I found Dr. Ablow’s explanation and analysis of the American Freshman Survey fascinating as well as very, very troubling. He blames social media and all the technology tools and games for creating false images and expectations. He claims that social media and technology are “the psychological drugs of the 21st Century and they are getting our sons and daughters very sick, indeed.”
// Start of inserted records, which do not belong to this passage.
(* ===== verification/JsonRecords.v ===== *)
(** * Fields that read back

    Each kind of field the stored structs have, encoded and decoded. *)
From S2P Require Import Prelude GoBase Text Ids Calendar Json JsonDecode.
From S2P Require Import JsonFacts JsonRoundTrip.

(** ** Plain text: printable ASCII that needs no escape *)

Definition plain (c : ascii) : bool :=
  graphic c && negb (bool_decide (c ∈ [quote_char; backslash; "<"%char; ">"%char; "&"%char])).

Lemma plain_escape c x : plain c = true → (byte c <? 128) = true ∧ escape_ascii c x = String c x.
Proof.
  destruct c as [[] [] [] [] [] [] [] []]; intros Hc; try discriminate Hc; split; reflexivity.
Qed.

Lemma quote_plain s x : all_chars plain s = true → quote_to s x = s +:+ x.
Proof.
  induction s as [|c s IH]; [done|]. cbn [all_chars]. intros [Hc Hs]%andb_true_iff.
  destruct (plain_escape c (quote_to s x) Hc) as [Ha He]. cbn [quote_to]. rewrite Ha, He, IH by done. done.
Qed.

Lemma plain_valid s : all_chars plain s = true → ValidString s = true.
Proof.
  induction s as [|c s IH]; [done|]. cbn [all_chars]. intros [Hc Hs]%andb_true_iff.
  destruct (plain_escape c EmptyString Hc) as [Ha _]. cbn [ValidString]. rewrite Ha. auto.
Qed.

Lemma all_chars_impl (p q : ascii → bool) s :
  (∀ c, p c = true → q c = true) → all_chars p s = true → all_chars q s = true.
Proof.
  intros Hpq. induction s as [|c s IH]; [done|]. cbn [all_chars]. intros [Hc Hs]%andb_true_iff.
  rewrite Hpq, IH by done. done.
Qed.

Lemma hex_plain c : hex_or_dash c = true → plain c = true.
Proof. by destruct c as [[] [] [] [] [] [] [] []]. Qed.

Lemma digit_plain c : is_digit c = true → plain c = true.
Proof. by destruct c as [[] [] [] [] [] [] [] []]. Qed.

Lemma all_chars_app p s t : all_chars p (s +:+ t) = all_chars p s && all_chars p t.
Proof.
  induction s as [|c s IH]; [done|]. change (String c s +:+ t) with (String c (s +:+ t)).
  cbn [all_chars]. by rewrite IH, andb_assoc.
Qed.

Lemma dec_text_plain n z rest :
  0 ≤ z < 10 ^ Z.of_nat n → all_chars plain rest = true → all_chars plain (dec_text n z rest) = true.
Proof.
  revert z rest. induction n as [|n IH]; intros z rest Hz Hr; [done|].
  destruct (dec_step n z Hz) as [Hq Hm]. cbn [dec_text]. apply IH; [done|]. cbn [all_chars].
  rewrite (digit_plain (dec_digit _)), Hr; [done|]. unfold is_digit. by rewrite dec_digit_value.
Qed.

Lemma rfc3339_plain nano t : rfc3339_time t → all_chars plain (format_rfc3339 nano t) = true.
Proof.
  intros Ht. pose proof (year_in_range t Ht) as Hy. pose proof (date_of_days_spec (unix_days t)) as Hd.
  unfold format_rfc3339. destruct (date_of_days (unix_days t)) as [[y m] d].
  destruct Hd as (_ & Hm & Hd & _ & H31). destruct (clock_range t) as (Hs & Hn & _).
  set (s := day_seconds t) in *.
  assert (Hh : 0 ≤ s / 3600 < 24) by (split; [apply Z.div_pos|apply Z.div_lt_upper_bound]; lia).
  pose proof (Z.mod_pos_bound (s / 60) 60 ltac:(lia)). pose proof (Z.mod_pos_bound s 60 ltac:(lia)).
  unfold year_text. rewrite (proj2 (Z.leb_le 0 y)), (proj2 (Z.leb_le y 9999)) by lia. cbn [andb].
  assert (Hf : all_chars plain (if nano then fraction_text (nanosecond t) "Z" else "Z") = true).
  { destruct nano; [|done]. unfold fraction_text.
    assert (Hdig : all_chars is_digit (trim_zeros (dec_text 9 (nanosecond t) EmptyString)) = true)
      by (apply trim_zeros_digits, dec_text_digits; done).
    destruct (trim_zeros _) as [|c u]; [done|]. cbn [all_chars]. rewrite all_chars_app.
    rewrite (all_chars_impl is_digit plain (String c u)) by (done || apply digit_plain). done. }
  repeat first [apply dec_text_plain; [simpl; lia|]|exact Hf|cbn [all_chars]; apply andb_true_iff; split; [done|]].
Qed.

(** ** Fields *)

Lemma field_string old s : ValidString s = true → decode_string old (to_val (JStr s)) = Some s.
Proof.
  intros Hs. cbn [to_val decode_string]. rewrite unquote_quote by done. cbn [unquote].
  by rewrite string_app_nil.
Qed.

Lemma field_int32 old z : in_int32 z → decode_int32 old (to_val (JInt z)) = Some z.
Proof.
  intros Hz. cbn [to_val decode_int32].
  rewrite ParseInt_FormatInt by (unfold in_int64, in_int32, min_int64, max_int64, min_int32, max_int32 in *; lia).
  by rewrite bool_decide_eq_true_2.
Qed.

Lemma field_bool old b : decode_bool old (to_val (JBool b)) = Some b.
Proof. done. Qed.

Lemma field_time old t :
  rfc3339_time t → ∃ s, encode_time t = Ok (JStr s) ∧ decode_time old (to_val (JStr s)) = Some t.
Proof.
  intros Ht. exists (format_rfc3339 true t). unfold encode_time. pose proof (year_in_range t Ht) as Hy.
  destruct (date_of_days (unix_days t)) as [[y m] d].
  rewrite (proj2 (Z.leb_le 0 y)), (proj2 (Z.leb_le y 9999)) by lia. split; [done|].
  cbn [to_val decode_time]. rewrite quote_plain by (by apply rfc3339_plain).
  rewrite string_app_nil. by apply parse_format.
Qed.

Lemma field_uuid `{UuidLaws} old u : uuid_ok u → decode_uuid old (to_val (encode_uuid u)) = Some u.
Proof.
  intros Hu. unfold encode_uuid. cbn [to_val decode_uuid].
  rewrite unquote_quote.
  - cbn [unquote]. rewrite string_app_nil. by rewrite uuid_Parse_String.
  - apply plain_valid, (all_chars_impl hex_or_dash); [apply hex_plain|by apply uuid_String_chars].
Qed.

Lemma field_pointer {A} (zero : A) encode decode old (p : option A) :
  (∀ a, p = Some a → ∀ old, decode old (to_val (encode a)) = Some a ∧ to_val (encode a) ≠ VNull) →
  decode_pointer zero decode old (to_val (encode_pointer encode p)) = Some p.
Proof.
  intros Hp. destruct p as [a|]; [|done]. cbn [encode_pointer].
  destruct (Hp a eq_refl (default zero old)) as [Hd Hn]. unfold decode_pointer. rewrite Hd.
  by destruct (to_val (encode a)).
Qed.

(** ** Structs *)

Lemma decode_members_cons {T} (set : string → jval → T → option T) k v ms t :
  ValidString k = true →
  decode_members set ((quote_to k EmptyString, v) :: ms) (Some t) =
  decode_members set ms (set (fold_name k) v t).
Proof.
  intros Hk. unfold decode_members. cbn [foldl fst snd mbind option_bind].
  rewrite unquote_quote by done. cbn [unquote]. by rewrite string_app_nil.
Qed.

Lemma unmarshal_object {T} (zero : T) set fields t :
  jdepth (JObj fields) ≤ max_depth →
  decode_members set (map (fun m => (quote_to m.1 EmptyString, to_val m.2)) fields) (Some zero) = Some t →
  unmarshal zero set (json_text (JObj fields)) = Ok t.
Proof.
  intros Hd Ht. unfold unmarshal. rewrite json_parse_text by done. cbn [mbind option_bind to_val].
  unfold decode_struct. by rewrite Ht.
Qed.

Lemma decode_member {T} (set : string → jval → T → option T) k v ms t t' r :
  ValidString k = true → set (fold_name k) v t = Some t' →
  decode_members set ms (Some t') = r →
  decode_members set ((quote_to k EmptyString, v) :: ms) (Some t) = r.
Proof. intros Hk Hs <-. by rewrite decode_members_cons, Hs. Qed.

(** The folded name of a member, compared with the names a struct knows. *)
Ltac decide_names :=
  repeat match goal with
  | |- context [fold_name (String ?c ?n)] =>
      let r := eval vm_compute in (fold_name (String c n)) in change (fold_name (String c n)) with r
  | |- context [bool_decide (?a = ?b :> string)] =>
      let r := eval vm_compute in (bool_decide (a = b)) in change (bool_decide (a = b)) with r; cbv iota
  end.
For instance, he is troubled by Facebook where “young people can fool themselves into thinking they have hundreds or thousands of ‘friends.’” Worse, they have absolute control over the medium: they can “delete unflattering comments,” “block those who disagree with them,” choose only the most “flattering, sexy or funny photographs” to project just the image that they want others to see, and “publicly connect” to a wide variety of celebrities by simply clicking “like.” He didn’t mention the indiscriminate, often quite damning, posts that some youth are putting out there for everyone, including future employers, to see.
Twitter, too, has problems, according to Dr. Ablow. Teens and young adults can have “followers” and “fans,” enhancing their “faux celebrity.” Computer games create the illusion of “being something that they are not.” Likewise, reality television fosters “self-involvement and self-love” that, though fictionalized, can seem real and/or normal.
Dr. Ablow ties all these influences on our teens with the political correctness of handing out trophies to losing athletic teams and inflating academic grades. Add manic dancing, too-loud music, drugs like Adderall, and gigantic energy drinks into the mix and it’s no wonder we have a generation of youth with major psychological problems.
Warning the public that “false pride can never be sustained,” Dr. Ablow laments all the “young people who are higher on drugs than ever, drunker than ever, smoking more, tattooed more, and pierced more and having more and more sex, earlier and earlier and earlier, raising babies before they can do it well, because it makes them feel special, for awhile.”
Sadly, he concludes, “They’re doing anything to distract themselves from the fact that they feel empty inside and unworthy.” He thinks that we’ll see epidemics of depression, suicide, and even homicide as all the “real self-loathing and hatred of others that lies beneath all this narcissism rises to the surface.”
Yes, he uses the word, “EPIDEMIC!” [emphasis mine]. And he expects that this epidemic will “dwarf the toll of any epidemic we have ever known.” His warning is sobering: “By the time we see the scope and destructiveness of this enemy clearly, we will also realize, as the saying goes, that it is us.”